For some, historic Fishtown church’s conversion to apartments wholly unacceptable

A developer proposes  preserving the St. Laurentius structure and renovating it into apartments

A developer proposes preserving the St. Laurentius structure and renovating it into apartments

Residents of Philadelphia’s Fishtown neighborhood will be voting Tuesday night on whether to turn the city’s oldest Polish church into apartments.

After the St. Laurentius church was saved from demolition last summer, a developer proposed preserving the structure and renovating it into apartments, a proposition that has raised the ire of some longtime residents.

“Any building that’s designated historical by a community should have community access, and once you gut that out and put it in little apartments, it’s gone and it’s gone forever,” said lifelong resident Cathy Plunkett, who would rather see the site converted into a nonprofit community space, though no developer has stepped forward with such a proposal.

“I walk by that building every day. That building does nothing for me. When I open the doors and go in that building is when I feel in awe,” she added.

Leo Voloshin, the developer behind Kensington’s Paper Box Studios, a workspace and studio for young creative types, has the church under contract pending zoning approval with 23 apartment units planned. He said his goal from the get-go has been to save the historic church from demolition.

“We have the financing, and the willingness, to take on this risky project, which has a lot of nuances that we still might not have foreseen. But we’re ready to commit to it and get this building saved,” Voloshin said. “We’ve looked at doing a commercial one-occupant renovation, but it wouldn’t pencil out. It just wouldn’t work.”

Plunkett, though, said she’s worried that two dozen more residents on narrow East Berks Street is too much density, saying the attendant parking pressure and strain on underground infrastructure are causes for concern.

And even though the plan would preserve a historic building with its landmark copper spires, the current redevelopment effort is still a symbol of gentrification, she said.

“I think a lot of the older residents are tired of seeing the community ripped apart with all this new construction. It’s not becoming in the neighborhood, it’s taking away from the neighborhood,” she said. “Even if you talk to the newer people who moved in, say, 10 years ago, the reason they moved into the neighborhood was because it was quaint. It’s losing it.”

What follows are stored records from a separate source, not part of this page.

(** An API that is rate limited once and then answers with [body]. *)
Definition flaky (body : value) : server :=
  {| on_get := fun n _ _ =>
       match n with
       | O => {| status_code := 429; text := "slow down"; json := None |}
       | S _ => {| status_code := 200; text := ""; json := Some body |}
       end;
     on_post := fun _ _ => token_response |}.

(** A server whose token endpoint refuses the client. *)
Definition locked : server :=
  {| on_get := fun _ _ _ => {| status_code := 200; text := ""; json := Some (VDict ∅) |};
     on_post := fun _ _ =>
       {| status_code := 401; text := "invalid_client"; json := None |} |}.

(** A gallery whose response has results and nothing else. *)
Definition truncated_page : value :=
  VDict (<["results" := VList [VDict (with_url "https://x/art/a-1")]]> ∅).

Definition truncated_site : server :=
  {| on_get := fun _ _ _ =>
       {| status_code := 200; text := ""; json := Some truncated_page |};
     on_post := fun _ _ => token_response |}.

Definition truncated : world := start truncated_site [].

(** All favourites of a user with one folder. *)
Definition everything : extractor :=
  {| api := config; offset := 0;
     kind := FavoriteExtractor "rosuuri" "All" true 0%nat |}.

Definition one_folder : list value := [folder "F0" "Featured"].

Definition one_listing : value :=
  VDict (<["results" := VList one_folder]> (<["has_more" := VBool false]> ∅)).

Definition one_listed : world :=
  (_call config "collections/folders" (Some (listing_params config "rosuuri" 0))
     (favorites "All" one_folder)).2.

(** The descriptor and a record of the favourites. *)
Definition favourite : world :=
  start (failing [])
    [VDict (descriptor "All"); VDict (with_url "https://x.deviantart.com/art/Title-42")].

Definition shimoda7 : extractor :=
  {| api := config; offset := 0; kind := GalleryExtractor "shimoda7" |}.

End Sample.

(** * Properties *)

(** ** Strings *)

Lemma rsplit1_None sep s : has_char sep s = false -> rsplit1 sep s = None.
Proof.
  induction s as [|c s IH]; simpl; [done|].
  intros [Hc Hs]%orb_false_elim. rewrite IH by done.
  by rewrite Hc.
Qed.

Lemma rsplit1_app sep a b :
  has_char sep b = false -> rsplit1 sep (a +:+ String sep b) = Some (a, b).
Proof.
  intros Hb. induction a as [|c a IH]; simpl.
  - rewrite rsplit1_None by done. by rewrite bool_decide_true.
  - by rewrite IH.
Qed.
(** * Interview agent: topic ledger, transition policy, topic selector,
    orchestrator routing and research-phase recovery.

  Shallow embedding of
  - [langchain-interview-agent/src/agents/interviewer_agent.py]
    ([InterviewerAgent.process]),
  - [src/graph.py] ([interviewer_node], [research_node]) and
    [src/agents/interviewer_agent.py] (the LangGraph-era agent),
  - [langflow-interview-agent/src/agents/orchestrator.py]
    ([Orchestrator.route]) with the chat handler of
    [langflow-interview-agent/app.py],
  - [langchain-interview-agent/src/agents/research_agent.py]
    ([ResearchAgent._perform_deep_analysis]).

  Text is modelled as ASCII strings; counters are natural numbers (they
  start at 0 and are only ever incremented); the language-model call is an
  opaque collaborator that returns a reply or raises, and its reply, where
  the code inspects it, is an input of the model. *)

From Stdlib Require Import String Ascii List Bool Arith Lia.
Import ListNotations.

Local Open Scope string_scope.
Local Open Scope list_scope.
Local Open Scope nat_scope.

(* ===================================================================== *)
(** ** Python string builtins used by the agents *)
(* ===================================================================== *)

Module Text.

Definition is_upper (c : ascii) : bool :=
  let n := nat_of_ascii c in (65 <=? n) && (n <=? 90).

Definition lower_char (c : ascii) : ascii :=
  if is_upper c then ascii_of_nat (nat_of_ascii c + 32) else c.

(** [str.lower()] *)
Fixpoint lower (s : string) : string :=
  match s with
  | EmptyString => EmptyString
  | String c r => String (lower_char c) (lower r)
  end.

(** [str.isspace()] on one ASCII character: TAB..CR, FS..US and space. *)
Definition is_space (c : ascii) : bool :=
  let n := nat_of_ascii c in
  ((9 <=? n) && (n <=? 13)) || ((28 <=? n) && (n <=? 32)).

Fixpoint lstrip (s : string) : string :=
  match s with
  | EmptyString => EmptyString
  | String c r => if is_space c then lstrip r else s
  end.

Fixpoint rstrip (s : string) : string :=
  match s with
  | EmptyString => EmptyString
  | String c r =>
      match rstrip r with
      | EmptyString => if is_space c then EmptyString else String c EmptyString
      | r' => String c r'
      end
  end.

(** [str.strip()] *)
Definition strip (s : string) : string := rstrip (lstrip s).

(** [sub in s] *)
Fixpoint contains (sub s : string) : bool :=
  if String.prefix sub s then true
  else match s with
       | EmptyString => false
       | String _ r => contains sub r
       end.

(** [s.split(': ')]: the segments between the occurrences of the
    two-character separator, scanned left to right. *)
Fixpoint split_colon_space (s : string) : list string :=
  match s with
  | EmptyString => [EmptyString]
  | String c r =>
      let keep :=
        match split_colon_space r with
        | seg :: segs => String c seg :: segs
        | [] => [String c EmptyString]
        end in
      match r with
      | String d r' =>
          if Ascii.eqb c ":" && Ascii.eqb d " "
          then EmptyString :: split_colon_space r'
          else keep
      | EmptyString => keep
      end
  end.

(** [x in l] for a list of strings *)
Definition mem (x : string) (l : list string) : bool :=
  existsb (String.eqb x) l.

(** Python truthiness of a [str]. *)
Definition nonempty (s : string) : bool :=
  match s with EmptyString => false | String _ _ => true end.

End Text.

(* ===================================================================== *)
(** ** Session data shared by the agents *)
(* ===================================================================== *)

(** The [state] tag of a session.  [UNKNOWN] stands for any other value. *)
Inductive State : Type :=
| START | RESEARCH | KPI_CALCULATION | INTERVIEW_START | INTERVIEWING
| SCORING | UNKNOWN.

Definition State_eqb (a b : State) : bool :=
match a, b with
| START, START | RESEARCH, RESEARCH | KPI_CALCULATION, KPI_CALCULATION
| INTERVIEW_START, INTERVIEW_START | INTERVIEWING, INTERVIEWING
| SCORING, SCORING | UNKNOWN, UNKNOWN => true
| _, _ => false
end.

(** An entry of [discovered_projects]: a dict (whose ["name"] and
  ["description"] keys may be missing) or a bare string. *)
Inductive Project : Type :=
| PDict (name description : option string)
| PStr (s : string).

(** Python truthiness of an [Optional[str]]. *)
Definition truthy (t : option string) : bool :=
match t with
| Some s => Text.nonempty s
| None => false
end.

(* ===================================================================== *)
(** ** langchain-interview-agent: [InterviewerAgent.process] *)
(* ===================================================================== *)

Module Interviewer.

Record Ctx : Type := mkCtx {
  state : State;
  cv_skills : list string;            (* cv_data['skills'] *)
  unverified_skills : list string;
  discovered_projects : list Project;
  current_topic : option string;
  covered_topics : list string;
  topic_turns : nat;
  unverified_asked : nat;
  projects_asked : nat
}.

(** [normalize(name) = str(name).strip().lower()] *)
Definition normalize (name : string) : string :=
  Text.lower (Text.strip name).

Definition unknown_signals : list string :=
  [ "don't know"; "do not know"; "no idea"; "not sure";
    "don't have experience"; "never used"; "don't have any experience";
    "basic structure"; "don't know much"; "just did"; "same questions";
    "skip"; "move on"; "no experience"; "haven't used" ].

Definition is_unknown (user_input : string) : bool :=
  let input_lower := Text.lower user_input in
  existsb (fun signal => Text.contains signal input_lower) unknown_signals.

(** ["unverified" in current_topic.lower()] *)
Definition is_unverified_topic (topic : string) : bool :=
  Text.contains "unverified" (Text.lower topic).

Definition max_turns (topic : string) : nat :=
  if is_unverified_topic topic then 2 else 3.

(** [current_topic.split(': ')[-1]] *)
Definition topic_name (topic : string) : string :=
  last (Text.split_colon_space topic) EmptyString.

Definition normalized_covered (c : Ctx) : list string :=
  map normalize (covered_topics c).

(** Lines 68-76: [topic_turns] is the already incremented count. *)
Definition force_transition
    (user_input : string) (topic : option string) (turns : nat) : bool :=
  if is_unknown user_input && truthy topic then true
  else match topic with
       | Some t => if truthy topic then max_turns t <? turns else false
       | None => false
       end.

A.J. Thomson and other native Fishtown residents support the project despite development worries.

“Believe me, there are nights when I curse and scream and drive around for another 10 minutes looking for a spot. Would I do that to ensure that St. Laurentius is preserved?” Thomson wrote on a community forum. “Of course I would.”

After Tuesday’s community vote, the matter will move to the zoning board of adjustment, which will have the final say over whether to approve the project.

The fate of St. Laurentius has been debated since September 2013, when it merged with the Holy Name parish two blocks away.  

The Archdiocese of Philadelphia, which is operating under an annual deficit of $700,000, has long held tearing the building down would be far cheaper than repairing it.